Lemma achieves_none {R} (got : Prop) (p : prog S R) : achieves P got (fun _ => False) p.
Proof. revert got. induction p as [r|A stmt k IH]; intros got; cbn; [done|]. split; auto. Qed.

Lemma achieves_run {R} (got : Prop) (Q : R -> Prop) env (p : prog S R) n s s' r n' :
  achieves P got Q p -> runE env n p s = (s', r, n') -> Q r -> got \/ exists u, u ∈ after env n p s /\ P u.
Proof.
  revert got n s. induction p as [x|A stmt k IH]; intros got n s Hp Hrun Hq; cbn in Hrun |- *.
  { left. simplify_eq. by apply Hp. }
  destruct Hp as [Hs Hk]. destruct (fault (env n)) as [e|]; [by eapply IH|].
  specialize (Hs (interfere (env n) s)). destruct (stmt _) as [s1 a]. cbn in *.
  destruct (IH a _ _ _ Hs Hrun Hq) as [[Hg|Hp']|(u & Hu & Hp')]; [by left|right..].
  - exists s1. split; [by left|done].
  - exists u. split; [by right|done].
Qed.

Lemma achieves_retry {A} (fn : prog S (res A)) todo attempt last :
  achieves P False (fun r => exists a, r = Ok a) fn ->
  achieves P False (fun r => exists a, r = Ok a) (retryLoop fn todo attempt last).
Proof.
  intros Hfn. revert attempt last. induction todo as [|todo IH]; intros attempt last; [by intros [a [=]]|].
  assert (achieves P False (fun r => exists a, r = Ok a) (pbind fn (fun r =>
          match r with
          | Ok a => Ret (Ok a)
          | Err err => if negb (isRetryableLockError err) then Ret (Err err)
                       else retryLoop fn todo (Datatypes.S attempt) err
          end))) as Hbody.
  { eapply achieves_bind; [exact Hfn|]. intros [a|e]; [left; by exists a|right].
    destruct (negb _); [by intros [a [=]]|apply IH]. }
  cbn [retryLoop]. destruct (0 <? attempt)%nat; [|exact Hbody]. cbn. split.
  - intros s. apply (achieves_mono False); [tauto|exact Hbody].
  - intros e [a [=]].
Qed.
End Achieves.

(** Store calls of the plane. *)
Lemma achieves_onStore {R} (P : store -> Prop) got (Q : R -> Prop) (p : prog store R) :
  achieves P got Q p -> achieves (fun w => P (pl_db w)) got Q (onStore p).
Proof.
  revert got. induction p as [r|A stmt k IH]; intros got; cbn; [done|]. intros [Hs Hk]. split; [|by intros e; apply IH].
  intros w. specialize (Hs (pl_db w)). destruct (stmt (pl_db w)) as [s a]. by apply IH.
Qed.

Lemma achieves_stored {A} (P : plane -> Prop) got (Q : A -> Prop) (p : prog plane (res A)) :
  achieves P got (fun r => exists a, r = Ok a /\ Q a) p -> achieves P got (fun r => exists a, r = Ok a /\ Q a) (stored p).
Proof.
  intros Hp. unfold stored. revert got Hp. induction p as [r|B stmt k IH]; intros got Hp; cbn in *.
  - intros (a & Hr & Hq). apply Hp. destruct r as [a'|e]; [|done]. injection Hr as ->. by exists a.
  - destruct Hp as [Hs Hk]. split; auto.
Qed.

(** Every result of the program satisfies [Q]. *)
Abbreviation yields := (keepsView (fun _ : plane => tt) (fun _ => True)).

Lemma yields_any {R} (p : prog plane R) : yields (fun _ => True) p.
Proof. induction p as [r|A stmt k IH]; cbn; auto. Qed.

Lemma yields_after {R R'} (Q : R' -> Prop) (p : prog plane R) (f : R -> prog plane R') :
  (forall r, yields Q (f r)) -> yields Q (pbind p f).
Proof. intros Hf. eapply keepsView_bind; [apply yields_any|]. intros r _. apply Hf. Qed.

(** The second part alone, for the results of the first. *)
Lemma achieves_given {R R'} (P : plane -> Prop) got (Q : R -> Prop) (Q' : R' -> Prop) (p : prog plane R) (f : R -> prog plane R') :
  yields Q p -> (forall r, Q r -> achieves P got Q' (f r)) -> achieves P got Q' (pbind p f).
Proof.
  intros Hp Hf. revert got Hf. induction p as [r|A stmt k IH]; intros got Hf; cbn in *; [by apply Hf|].
  destruct Hp as [Hs Hk]. split; [|by intros e; apply IH]. intros w. apply IH; [by apply Hs|].
  intros r Hr. eapply achieves_mono; [|by apply Hf]. tauto.
Qed.

(** A call followed by what depends on its answer. *)
Lemma achieves_try {A B} (P : plane -> Prop) got (Q : A -> Prop) (Q' : cres B -> Prop) (p : prog plane (cres A))
    (k : A -> prog plane (cres B)) :
  achieves P got (fun r => exists a, r = Ok a /\ Q a) p -> (forall e, ~ Q' (Err e)) ->
  (forall a, Q a \/ achieves P False Q' (k a)) -> achieves P got Q' (try! x := p in k x).
Proof.
  intros Hp He Hk. eapply achieves_bind; [exact Hp|]. intros [a|e]; [|right; intros H; by destruct (He e)].
  destruct (Hk a) as [Hq|H]; [left; by exists a|by right].
Qed.

(** ** Requests on record *)

(** A request for the operation is pending. *)
Definition onRecord (id : Z) (operation : string) (s : store) : Prop := GetPending id operation s <> None.

Lemma onRecord_row id operation s cr :
  cr ∈ controls s -> cr_ApplyID cr = id -> cr_Operation cr = operation -> cr_Status cr = ControlRequestPending ->
  onRecord id operation s.
Proof.
  intros Hin H1 H2 H3. unfold onRecord, GetPending. intros Hnone. apply list_elem_of_In in Hin.
  pose proof (find_none _ _ Hnone cr Hin) as H. cbn in H. by rewrite H1, H2, H3, Z.eqb_refl, !eqb_refl' in H.
Qed.

Lemma requestExisting_records req s cr :
  (requestExisting req s).2 = Ok (Some cr) -> onRecord (cr_ApplyID req) (cr_Operation req) (requestExisting req s).1.
Proof.
  unfold requestExisting. destruct (findRequest s _ _) as [existing|] eqn:Ef; [|done].
  apply findRequest_Some in Ef as [Hin [= H1 H2]]. destruct (_ == _) eqn:Ep.
  - intros _. apply eqb_true_iff in Ep. by eapply onRecord_row.
  - intros _. eapply onRecord_row;
      [cbn; apply list_elem_of_fmap; exists existing; split; [by rewrite Z.eqb_refl|done]|done..].
Qed.

Lemma insertRequest_records req s cr :
  (insertRequest req s).2 = Ok cr -> onRecord (cr_ApplyID req) (cr_Operation req) (insertRequest req s).1.
Proof.
  unfold insertRequest. destruct (findRequest s _ _); [done|]. intros _. eapply onRecord_row; [cbn; apply elem_of_app; right; by left|done..].
Qed.

Abbreviation isOk := (fun r => exists a, r = Ok a).

Lemma requestPending_records req :
  achieves (onRecord (cr_ApplyID req) (cr_Operation req)) False isOk (requestPending req).
Proof.
  split; [|by intros e [a [=]]]. intros s. destruct (requestExisting req s) as [s' r] eqn:Er. cbn.
  destruct r as [[cr|]|e]; cbn; [|split|by intros [a [=]]].
  - intros _. right. pose proof (requestExisting_records req s cr) as H. rewrite Er in H. by apply H.
  - intros t. destruct (insertRequest req t) as [t' [cr|e]] eqn:Ei; cbn; [|by intros [a [=]]].
    intros _. right. pose proof (insertRequest_records req t cr) as H. rewrite Ei in H. by apply H.
  - by intros e [a [=]].
Qed.

Lemma RequestPending_records req :
  achieves (onRecord (cr_ApplyID req) (cr_Operation req)) False isOk (RequestPending req).
Proof.
  apply achieves_retry. eapply achieves_bind; [apply requestPending_records|].
  intros [a|e]; [left; by exists a|right]. destruct (negb _); [by intros [a [=]]|apply requestPending_records].
Qed.

(** ** An accepted command is on record *)

Definition operationOf (c : command) : string :=
  match c with
  | Stop => ControlOperationStop | Cancel => ControlOperationCancel | Start => ControlOperationStart
  | Cutover => ControlOperationCutover | Release => ControlOperationRelease | Revert => ControlOperationRevert
  | SkipRevert => ControlOperationSkipRevert
  end.

(** The command is pending; a release may also be latched already, and a cutover be
    under way. *)
Definition recorded (E : EngineNames) (c : command) (apply : Apply) (w : plane) : Prop :=
  onRecord (a_ID apply) (operationOf c) (pl_db w) \/
  match c with
  | Release => ReleasesPausedRollout (GetByOperation (a_ID apply) ControlOperationRelease (pl_db w)) = true
  | Cutover => exists t, t ∈ GetByApplyID E (a_ID apply) (pl_db w) /\ IsState (tk_State t) [Task.CuttingOver] = true
  | _ => False
  end.

Definition takenAs (r : cres (apiResponse * Z)) : Prop := exists resp status, r = Ok (resp, status) /\ ap_Accepted resp = true.

(** What the two entries of a command do once its target is resolved. *)
Section Body.
Context (E : EngineNames) (foundRows hasOptions : bool) (clockNow : Z) (ctx : leaseCtx).
Context (AuthenticatedSubject : option string) (unmarshalCounts : string -> string -> option (Z * Z)).
Context (protoStateName : ProtoState -> string).

Definition bodyOf (c : command) (client : ternClient) (apply : Apply) (ternApplyID environment caller : string)
    : prog plane (cres (apiResponse * Z)) :=
  match c with
  | Stop => executeStopForApply E foundRows ctx AuthenticatedSubject unmarshalCounts (Some client) apply ternApplyID environment caller
  | Cancel => executeCancelForApply E foundRows ctx AuthenticatedSubject unmarshalCounts (Some client) apply caller
  | Start => executeStartForApply E foundRows hasOptions clockNow ctx AuthenticatedSubject unmarshalCounts protoStateName client apply caller
  | Cutover => try! _ := rejectControlIfStopPending "cutover" apply in
               executeCutoverForApply E AuthenticatedSubject (Some client) apply ternApplyID caller
  | Release => executeReleaseForApply AuthenticatedSubject apply caller
  | Revert => executeRevertForApply foundRows ctx AuthenticatedSubject client apply ternApplyID caller
  | SkipRevert => executeSkipRevertForApply foundRows clockNow ctx AuthenticatedSubject client apply ternApplyID caller
  end.

Context (TernClient : string -> string -> result string ternClient).

(** The comment commands run it on the target that [controlTarget] resolves. *)
Lemma execute_run c req env n w :
  let p := Execute E foundRows hasOptions clockNow ctx AuthenticatedSubject unmarshalCounts protoStateName TernClient c req in
  let q := try! (client, apply, ternApplyID) := controlTarget TernClient (cb_ApplyID req) (cb_Environment req) in
           try! (resp, _) := bodyOf c client apply ternApplyID (cb_Environment req) (cb_Caller req) in Ret (Ok resp) in
  runE env n p w = runE env n q w /\ after env n p w = after env n q w.
Proof.
  destruct c; try (by split). intros p q. unfold p, q, Execute, ExecuteCutover. rewrite !runE_bind, !after_bind.
  destruct (runE env n (controlTarget _ _ _) w) as [[w1 [[[client apply] id]|e]] n1]; [|done]. cbn [bodyOf].
  rewrite !runE_bind, !after_bind, !runE_bind.
  destruct (runE env n1 (rejectControlIfStopPending _ _) w1) as [[w2 [u|e]] n2]; [|by cbn; rewrite ?app_nil_r].
  rewrite !runE_bind, !after_bind. split; [done|]. by rewrite <- !app_assoc.
Qed.

(** The handlers run it on the target that [decodeControlRequest] resolves. *)
Lemma handle_run errText c body env n w :
  runE env n (handle E foundRows hasOptions clockNow ctx AuthenticatedSubject unmarshalCounts protoStateName TernClient errText c body) w =
  let '(w1, decoded, n1) := runE env n (decodeControlRequest TernClient errText body) w in
  match decoded with
  | Err (status, message) => (w1, writeError status message, n1)
  | Ok (req, (client, apply, ternApplyID)) =>
      let '(w2, r, n2) := runE env n1 (bodyOf c client apply ternApplyID (cb_Environment req) (cb_Caller req)) w1 in
      (w2, match r with
           | Err e => writeControlError errText (match c with
               | Stop => "stop" | Cancel => "cancel" | Start => "start" | Cutover => "cutover" | Release => "release"
               | Revert => "revert" | SkipRevert => "skip-revert" end) e
           | Ok (resp, httpStatus) => writeJSON httpStatus resp
           end, n2)
  end.
Proof.
  destruct c; cbn [handle];
    (match goal with |- runE _ _ (?h _ _) _ = _ => idtac | |- _ => idtac end);
    unfold handleStop, handleCancel, handleStart, handleCutover, handleRelease, handleRevert, handleSkipRevert; rewrite runE_bind;
    destruct (runE env n (decodeControlRequest _ _ _) w) as [[w1 [[req [[client apply] id]]|[status message]]] n1]; try done;
    cbn [bodyOf]; rewrite !runE_bind.
  4: destruct (runE env n1 (rejectControlIfStopPending _ _) w1) as [[w2 [u|e]] n2]; [rewrite !runE_bind|done].
  all: by destruct (runE env _ _ _) as [[w3 [[resp status]|e]] n3].
Qed.
End Body.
-----
WHAT YOU HAVE TO DO. Lines that contain "specialize" are to be copied from the records above.

TASK RESULT.
  specialize (Hs (interfere (env n) s)). destruct (stmt _) as [s1 a]. cbn in *.
  intros w. specialize (Hs (pl_db w)). destruct (stmt (pl_db w)) as [s a]. by apply IH.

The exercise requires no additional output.